OBITUARY Gaston Glock, the man behind the gun, dies aged 94 -
Dec
27 - Gaston Glock, the reclusive engineer and tycoon who developed one
of the world's best-selling handguns, died on Wednesday aged 94,
Austrian news agency APA said.
The
Austrian won loyal followings among police and military across the
world with the weapons that bore his name. Forbes estimated his and his
family's fortune at $1.1 billion in 2021.
His rise began in the 1980s when the Austrian military was looking for a new, innovative weapon.
Up
until then, the Glock company had made military knives and consumer
goods including curtain rods. But he assembled a team of firearms
experts and came up with the Glock 17, a lightweight semi-automatic gun
largely made of plastic.
The
revolutionary design - with a frame made of a high-strength,
nylon-based polymer and only the slide made of metal - beat several
other companies' blueprints and secured his upstart outfit the contract.
Soon
the easily assembled weapon became a global hit. "Get yourself a Glock
and lose that nickel-plated sissy pistol," Tommy Lee Jones said in the
1998 movie "U.S. Marshals".
Many
U.S. police officers used them and U.S. rappers worked them into their
rhymes, among them Snoop Dogg's "Protocol" and Wu-Tang Clan's "Da
Glock".
U.S.
soldiers found toppled Iraqi President Saddam Hussein hiding with a
Glock in a hole in the ground in 2003. They later presented that weapon
to U.S. President George W. Bush, according to the New York Times.
Gun-control
advocates criticised Glock for popularising powerful guns that they
said were easy to conceal and could hold more ammunition than other
guns.
A former U.S. Marine combat veteran armed with what police described as a .45 caliber Glock with a high-capacity magazine killed 12 people in a bar in Thousand Oaks, California, in November 2018.
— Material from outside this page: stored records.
(** The notes that can be grouped, until [limit] of them are found. *)
Fixpoint collect_loop (vault : string) (limit : nat) (raw : list Ulid) (acc : list candidate) :
    prog (result (list candidate) HandlerError) :=
  match raw with
  | [] => Ret (Ok acc)
  | note_id :: rest =>
      if (limit <=? length acc)%nat then Ret (Ok acc)
      else
        let ulid := ulid_to_string note_id in
        r <~ ask (GetNote vault ulid);
        match r with
        | Err _ => collect_loop vault limit rest acc
        | Ok dto =>
            if nr_forgotten dto || String.eqb (nr_status dto) "garbage" || nr_processed dto
            then collect_loop vault limit rest acc
            else
              e <~ ask (GetNoteEmbedding vault ulid embedder_id);
              match e with
              | Ok vec =>
                  let title := native (default [] (extract_h1_title (text_of (nr_body dto)))) in
                  collect_loop vault limit rest (acc ++ [mkCand note_id title (nr_body dto) vec])
              | Err (ClientNotFound _) => collect_loop vault limit rest acc
              | Err e => refuse (ClientFailed ReadEmbedding e)
              end
        end
  end.

Fixpoint trusts_loop (vault : string) (sources : list Ulid) (trusts : gmap Ulid f32) : prog (gmap Ulid f32) :=
  match sources with
  | [] => Ret trusts
  | src :: rest =>
      r <~ ask (GetTrust vault (ulid_to_string src));
      trusts_loop vault rest match r with Ok t => <[src := t]> trusts | Err _ => trusts end
  end.

Definition validate_spec_of (vault : string) (threshold : f32) (synth_id : Ulid) (synthesis : string * string)
    (members : list candidate) (trusts : gmap Ulid f32) : ValidateSpec :=
  let sources := cd_id <$> members in
  mkValidateSpec synth_id vault synthesis.1 synthesis.2 sources (cd_body <$> members)
    ((λ src, f32_to_bits (default (f32_lit 6 10) (trusts !! src))) <$> sources)
    (f32_to_bits (compute_distill_trust sources (λ src, trusts !! src) threshold))
    f32_three_quarters.

(** One synthesis per cluster, handed over to a validation job. *)
Fixpoint synthesis_loop (vault : string) (threshold : f32) (parent : Ulid) (candidates : list candidate)
    (clusters : list (list nat)) (created : list Ulid) : prog (result (list Ulid) HandlerError) :=
  match clusters with
  | [] => Ret (Ok created)
  | cluster :: rest =>
      let members := omap (λ i, candidates !! i) cluster in
      s <~ ask (Synthesize ((λ c, (cd_title c, cd_body c)) <$> members));
      match s with
      | Err _ => refuse SynthesisFailed
      | Ok synthesis =>
          synth_id <~ ask NewUlid;
          trusts <~ trusts_loop vault (cd_id <$> members) ∅;
          record <~ build_validate_job_record
                      (validate_spec_of vault threshold synth_id synthesis members trusts) parent;
          r <~ ask (Enqueue record);
          synthesis_loop vault threshold parent candidates rest
            match r with Ok _ => created ++ [synth_id] | Err _ => created end
      end
  end.

Definition handle_distill (mt : bool) (job : JobRecord) : handler :=
  match kind (spec job) with
  | Distill ds =>
      let dry := is_dry_run job in
      guard (resolve_job_vault (scope (spec job)) mt) (λ vault,
      let threshold := effective_threshold (ds_confidence_threshold ds) in
      guard (distill_scope_guard dry (ds_scope ds)) (λ _,
        raw <~ resolve_distill_scope vault (ds_scope ds);
        guard raw (λ raw,
        found <~ collect_loop vault (Z.to_nat (Z.min (ds_batch_limit ds) MAX_DISTILL_BATCH)) raw [];
        guard found (λ candidates,
        match cluster_by_cosine (cd_embedding <$> candidates) threshold with
        | None => refuse ClusteringPanicked
        | Some clusters =>
            if dry then Ret (Ok (output (DistillPreview (length candidates) (length clusters))))
            else
              r <~ synthesis_loop vault threshold (id job) candidates clusters [];
              guard r (λ created,
              Ret (Ok (mkOutput created [] (DistillReport (length clusters) (length created)))))
        end))))
  | other => Ret (Err (UnexpectedVariant other))
  end.

(** ** [handle_validate] *)

Definition recency (now_ms : Z) (source : Ulid) : f64 :=
  let delta_ms := Z.max (now_ms - ulid_timestamp_ms source) 0 in
  exp (f64_mul (f64_neg (f64_lit 1 100)) (f64_div (f64_of_Z delta_ms) (f64_of_Z 86400000))).
Definition f64_sum (l : list f64) : f64 := foldl f64_add (S754_zero true) l.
White supremacist Dylann Roof used a Glock pistol to kill nine African-American people during a Bible study session at a church in Charleston, South Carolina, in June, 2015.
MALLET ATTACK
Glock
himself rarely responded to criticism from activists, shunned public
debate and, in 2000, refused to join other weapons manufacturers in
signing a voluntary gun control deal with the U.S. government.
He
made few comments of any kind to the press, but the public got glimpses
of a sometimes tempestuous private life through the courts.
At
the age of 70, in July 1999, he survived an attempt on his life when an
investment broker who managed his assets hired a former wrestler to
attack him with a rubber hammer, a court heard.
Glock
had grown suspicious of how the broker was managing his affairs and had
flown to Luxembourg to confront him, lawyers said. He suffered seven
blows to the head but fended off the assault. The broker, Charles Ewert,
and the attacker, Jacques Pecheur, were both jailed.
His
49-year-old marriage with Helga Glock ended in divorce in 2011 and the
pair embarked on a lengthy legal battle over alimony. Soon after, he
married his second wife, Kathrin, more than 50 years his junior.
He
owned a lakefront mansion and a state-of-the-art equestrian sport
centre in the province of Carinthia, where celebrities showed up for
parties.
He is survived by his wife, a daughter and two sons.